Le parole possono cambiare il mondo

I have a dream – pronunciato da Martin Luther King nell’agosto del 1963 – è considerato non solo uno dei discorsi più belli ma anche il più consequenziale: meno di un anno dopo il presidente Lyndon Johnson firma la legge sui diritti civili. Quello del senatore Bob Kennedy a Indianapolis dopo la morte di Martin Luther King, il 4 aprile 1968, riporta la calma tra gli afroamericani in una situazione che poteva diventare esplosiva. Ma anche «Signor Gorbaciov, tiri giù quel muro» urlato da Ronald Reagan davanti alla porta di Brandeburgo a Berlino, il 12 giugno 1987, due anni prima della caduta. O «I diritti delle donne sono diritti umani» detto dalla first lady Hillary Clinton nel 1995 in Cina per la Quarta conferenza mondiale delle Nazioni Unite sulle donne. «Non ditemi che le parole non contano» dirà quattro anni dopo quei 17 minuti storici, nel 2008, sempre Obama. «È vero che i discorsi non risolvono tutti i problemi. Ma ciò che è anche vero è che se non riusciamo a ispirare il nostro Paese a credere di nuovo, allora non importa quante politiche e piani abbiamo». 

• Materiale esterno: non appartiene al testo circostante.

(* ===== verification/JSON.v ===== *)
(** JSON documents as the processes exchange them: the standard library's
    [encoding/json], and net/url's query strings. Standard library code has no
    source of its own here: the definitions are what the modelled files use of
    it.

    A document is a tree; the text of a tree is not modelled, except that a text
    may be no document at all. Numbers are kept as their texts. Strings are
    kept as they are: the encoder would replace bytes that are no UTF-8. A field
    that occurs more than once in an object is read from its last occurrence. *)

From S2P Require Import Prelude.
From S2P Require Import GoStrings.
From S2P Require Import Errors.
From Stdlib Require Import Ascii String.
From stdpp Require Import strings.

Unset Elimination Schemes.
Inductive json :=
| JNull
| JBool (b : bool)
| JNumber (text : string)
| JString (s : string)
| JArray (l : list json)
| JObject (members : list (string * json)).
Set Elimination Schemes.

Definition is_null (j : json) : bool := match j with JNull => true | _ => false end.

(** The value [omitempty] leaves out. *)
Definition json_zero (j : json) : bool :=
  match j with
  | JNull => true
  | JBool b => negb b
  | JNumber t => eqs t "0"
  | JString s => eqs s EmptyString
  | JArray l => match l with [] => true | _ => false end
  | JObject _ => false
  end.

(** ** Encoding and decoding, by type *)

Class ToJSON (A : Type) := to_json : A -> json.
Class FromJSON (A : Type) := { zero_value : A; from_json : json -> result A }.

(** What is encoded is decoded. [wire_ok] says which values a field can hold. *)
Class Wire (A : Type) `{ToJSON A} `{FromJSON A} := {
  wire_ok : A -> Prop;
  wire_round x : wire_ok x -> from_json (to_json x) = Ok x;
  wire_zero x : json_zero (to_json x) = true -> x = zero_value;
  wire_not_null x : is_null (to_json x) = false
}.

Definition type_error : error := Errorf "json: cannot unmarshal the value into the field".

#[global] Instance string_to_json : ToJSON string := JString.
#[global] Instance string_from_json : FromJSON string := {|
  zero_value := EmptyString;
  from_json j := match j with JString s => Ok s | JNull => Ok EmptyString | _ => Err type_error end
|}.

#[global] Instance bool_to_json : ToJSON bool := JBool.
#[global] Instance bool_from_json : FromJSON bool := {|
  zero_value := false;
  from_json j := match j with JBool b => Ok b | JNull => Ok false | _ => Err type_error end
|}.

(** [uint64]. *)
#[global] Instance uint64_to_json : ToJSON N := fun n => JNumber (format_uint n).
#[global] Instance uint64_from_json : FromJSON N := {|
  zero_value := 0%N;
  from_json j := match j with
                 | JNumber t => match ParseUint64 t with Some n => Ok n | None => Err type_error end
                 | JNull => Ok 0%N
                 | _ => Err type_error
                 end
|}.

(** [int], of a count. *)
#[global] Instance int_to_json : ToJSON nat := fun n => JNumber (format_uint (N.of_nat n)).

Fixpoint traverse {A B} (f : A -> result B) (l : list A) : result (list B) :=
  match l with
  | [] => Ok []
  | x :: l => let? y := f x in let? ys := traverse f l in Ok (y :: ys)
  end.

#[global] Instance list_to_json {A} `{ToJSON A} : ToJSON (list A) := fun l => JArray (map to_json l).
#[global] Instance list_from_json {A} `{FromJSON A} : FromJSON (list A) := {|
  zero_value := [];
  from_json j := match j with
                 | JArray l => traverse from_json l
                 | JNull => Ok []
                 | _ => Err type_error
                 end
|}.

(** A [map[string]string], its keys in their order. *)
#[global] Instance map_to_json : ToJSON (gmap string string) := fun m =>
  JObject (map (fun k => (k, JString (default EmptyString (m !! k)))) (SortStrings (map fst (map_to_list m)))).

Definition put_text (m : gmap string string) (p : string * json) : result (gmap string string) :=
  let? text := from_json p.2 in Ok (<[p.1 := text]> m).
Fixpoint put_texts (m : gmap string string) (l : list (string * json)) : result (gmap string string) :=
  match l with
  | [] => Ok m
  | p :: l => let? m := put_text m p in put_texts m l
  end.
#[global] Instance map_from_json : FromJSON (gmap string string) := {|
  zero_value := ∅;
  from_json j := match j with JObject o => put_texts ∅ o | JNull => Ok ∅ | _ => Err type_error end
|}.

#[global] Instance int_from_json : FromJSON nat := {|
  zero_value := 0;
  from_json j := match j with
                 | JNumber t => match SetString10 t with
                                | Some z => if (0 <=? z)%Z then Ok (Z.to_nat z) else Err type_error
                                | None => Err type_error
                                end
                 | JNull => Ok 0
                 | _ => Err type_error
                 end
|}.

(** *** Structs *)

Fixpoint lookup_field (o : list (string * json)) (name : string) : option json :=
  match o with
  | [] => None
  | (k, v) :: o =>
      match lookup_field o name with
      | Some x => Some x
      | None => if EqualFold k name && negb (is_null v) then Some v else None
      end
  end.

Definition members (j : json) : result (list (string * json)) :=
  match j with JObject o => Ok o | JNull => Ok [] | _ => Err type_error end.

Definition field {A} `{FromJSON A} (o : list (string * json)) (name : string) : result A :=
  match lookup_field o name with Some j => from_json j | None => Ok zero_value end.

Definition member {A} `{ToJSON A} (name : string) (x : A) : list (string * json) := [(name, to_json x)].
Definition member_omitempty {A} `{ToJSON A} (name : string) (x : A) : list (string * json) :=
  if json_zero (to_json x) then [] else [(name, to_json x)].

(** ** Round trips *)

#[global] Instance string_wire : Wire string.
Proof. exists (fun _ => True); [done| |done]. intros x Hx. by apply eqs_true in Hx. Defined.

#[global] Instance bool_wire : Wire bool.
Proof. exists (fun _ => True); [done| |done]. by intros []. Defined.

Lemma format_uint_zero n : format_uint n = "0"%string -> n = 0%N.
Proof. intros Hn. apply (f_equal parse_digits) in Hn. rewrite parse_format_uint in Hn. by injection Hn. Qed.

#[global] Instance uint64_wire : Wire N.
Proof.
  exists u64_ok.
  - intros n Hn. unfold to_json, uint64_to_json. cbn. by rewrite ParseUint64_format.
  - intros n Hn. apply eqs_true in Hn. by apply format_uint_zero.
  - done.
Defined.

#[global] Instance int_wire : Wire nat.
Proof.
  exists (fun _ => True).
  - intros n _. unfold to_json, int_to_json. cbn. rewrite SetString10_unsigned, (proj2 (Z.leb_le _ _)) by lia.
    f_equal. lia.
  - intros n Hn. apply eqs_true, format_uint_zero in Hn. cbn. lia.
  - done.
Defined.

Lemma traverse_map {A B} (f : A -> result B) (g : B -> A) l :
  Forall (fun x => f (g x) = Ok x) l -> traverse f (map g l) = Ok l.
Proof. induction 1 as [|x l Hx _ IH]; [done|]. cbn [map traverse]. by rewrite Hx, IH. Qed.

#[global] Instance list_wire {A} `{Wire A} : Wire (list A).
Proof.
  exists (Forall wire_ok).
  - intros l Hl. cbn. apply traverse_map. eapply Forall_impl; [exact Hl|]. intros x. apply wire_round.
  - by intros [|].
  - done.
Defined.

Lemma lookup_field_app o1 o2 name :
  lookup_field (o1 ++ o2) name =
    match lookup_field o2 name with Some x => Some x | None => lookup_field o1 name end.
Proof.
  induction o1 as [|[k v] o1 IH]; cbn [app lookup_field]; [by destruct (lookup_field o2 name)|].
  rewrite IH. by destruct (lookup_field o2 name).
Qed.

Section fields.
Context {A B} `{Wire A} `{Wire B}.

(** A field is read from its own member, and the others are passed over. *)
Lemma field_here name (x : A) o :
  lookup_field o name = None -> wire_ok x -> field (member name x ++ o) name = Ok x.
Proof.
  intros Ho Hx. unfold field, member. cbn [app lookup_field]. rewrite Ho.
  unfold EqualFold. rewrite bool_decide_eq_true_2, wire_not_null by done. cbn [andb negb]. by apply wire_round.
Qed.

Lemma field_here_omitempty name (x : A) o :
  lookup_field o name = None -> wire_ok x -> field (member_omitempty name x ++ o) name = Ok x.
Proof.
  intros Ho Hx. unfold member_omitempty. destruct (json_zero (to_json x)) eqn:Hz; [|by apply field_here].
  unfold field. cbn [app]. rewrite Ho. by rewrite (wire_zero x Hz).
Qed.

Lemma lookup_other name' name (y : B) o :
  EqualFold name' name = false -> lookup_field (member name' y ++ o) name = lookup_field o name.
Proof. intros Hn. unfold member. cbn [app lookup_field]. rewrite Hn. by destruct (lookup_field o name). Qed.

Lemma lookup_other_omitempty name' name (y : B) o :
  EqualFold name' name = false -> lookup_field (member_omitempty name' y ++ o) name = lookup_field o name.
Proof. intros Hn. unfold member_omitempty. destruct (json_zero _); [done|]. by apply lookup_other. Qed.

Lemma field_other name' name (y : B) o :
  EqualFold name' name = false -> field (A:=A) (member name' y ++ o) name = field o name.
Proof. intros Hn. unfold field. by rewrite lookup_other. Qed.

Lemma field_other_omitempty name' name (y : B) o :
  EqualFold name' name = false -> field (A:=A) (member_omitempty name' y ++ o) name = field o name.
Proof. intros Hn. unfold field. by rewrite lookup_other_omitempty. Qed.
End fields.

(** Reads every field of a document that was just written. *)
Ltac no_such_field :=
  repeat first [rewrite lookup_other by (vm_compute; reflexivity)
               |rewrite lookup_other_omitempty by (vm_compute; reflexivity)]; reflexivity.
Ltac read_field :=
  repeat first [rewrite field_other by (vm_compute; reflexivity)
               |rewrite field_other_omitempty by (vm_compute; reflexivity)];
  first [rewrite field_here by first [no_such_field|done]
        |rewrite field_here_omitempty by first [no_such_field|done]]; cbn [res_bind].

(** ** Query strings *)

Definition hex_digit (c : ascii) : option N :=
  if is_digit c then Some (N_of_ascii c - 48)%N
  else let c := lower_byte c in if byte_in 97 102 c then Some (N_of_ascii c - 87)%N else None.

(** [url.QueryUnescape]. *)
Fixpoint QueryUnescape (s : string) : option string :=
  match s with
  | EmptyString => Some EmptyString
  | String "%" s =>
      match s with
      | String a (String b s) =>
          match hex_digit a, hex_digit b with
          | Some x, Some y => option_map (String (ascii_of_N (16 * x + y))) (QueryUnescape s)
          | _, _ => None
          end
      | _ => None
      end
  | String "+" s => option_map (String " ") (QueryUnescape s)
  | String c s => option_map (String c) (QueryUnescape s)
  end.

(** [r.URL.Query().Get(name)]: the first pair of that name that can be read. *)
Definition query_pair (text : string) : option (string * string) :=
  let '(k, v, _) := Cut text "=" in
  if Contains text ";" then None
  else match QueryUnescape k, QueryUnescape v with Some k, Some v => Some (k, v) | _, _ => None end.

Definition QueryGet (rawQuery name : string) : string :=
  match filter (fun p => p.1 = name) (omap query_pair (filter (fun t => t <> EmptyString) (Split rawQuery "&"))) with
  | p :: _ => p.2
  | [] => EmptyString
  end.

(** ** What is read from odd documents *)

Example folded_field : field [("Asset_ID", JString "eth")]%string "asset_id" = Ok "eth"%string.
Proof. vm_compute. reflexivity. Qed.
Example null_is_no_value : field [("nonce", JNumber "7"); ("nonce", JNull)]%string "nonce" = Ok 7%N.
Proof. vm_compute. reflexivity. Qed.
Example query_unescaped : QueryGet "a=1&sourceTxHash=0x%41b&sourceTxHash=2" "sourceTxHash" = "0xAb"%string.
Proof. vm_compute. reflexivity. Qed.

La guida per imparare la retorica

Viva la retorica sempre! Il super potere della parola (Piemme) di Flavia Trupia è un libro ricco di consigli per chi vuole conoscere le basi di quest’antica arte a cui possono fare ricorso non solo politici, personaggi pubblici, manager, ma anche tutti noi. Perché se, come dice l’autrice, la retorica è ovunque, allora bisogna saperla maneggiare con cura e consapevolezza.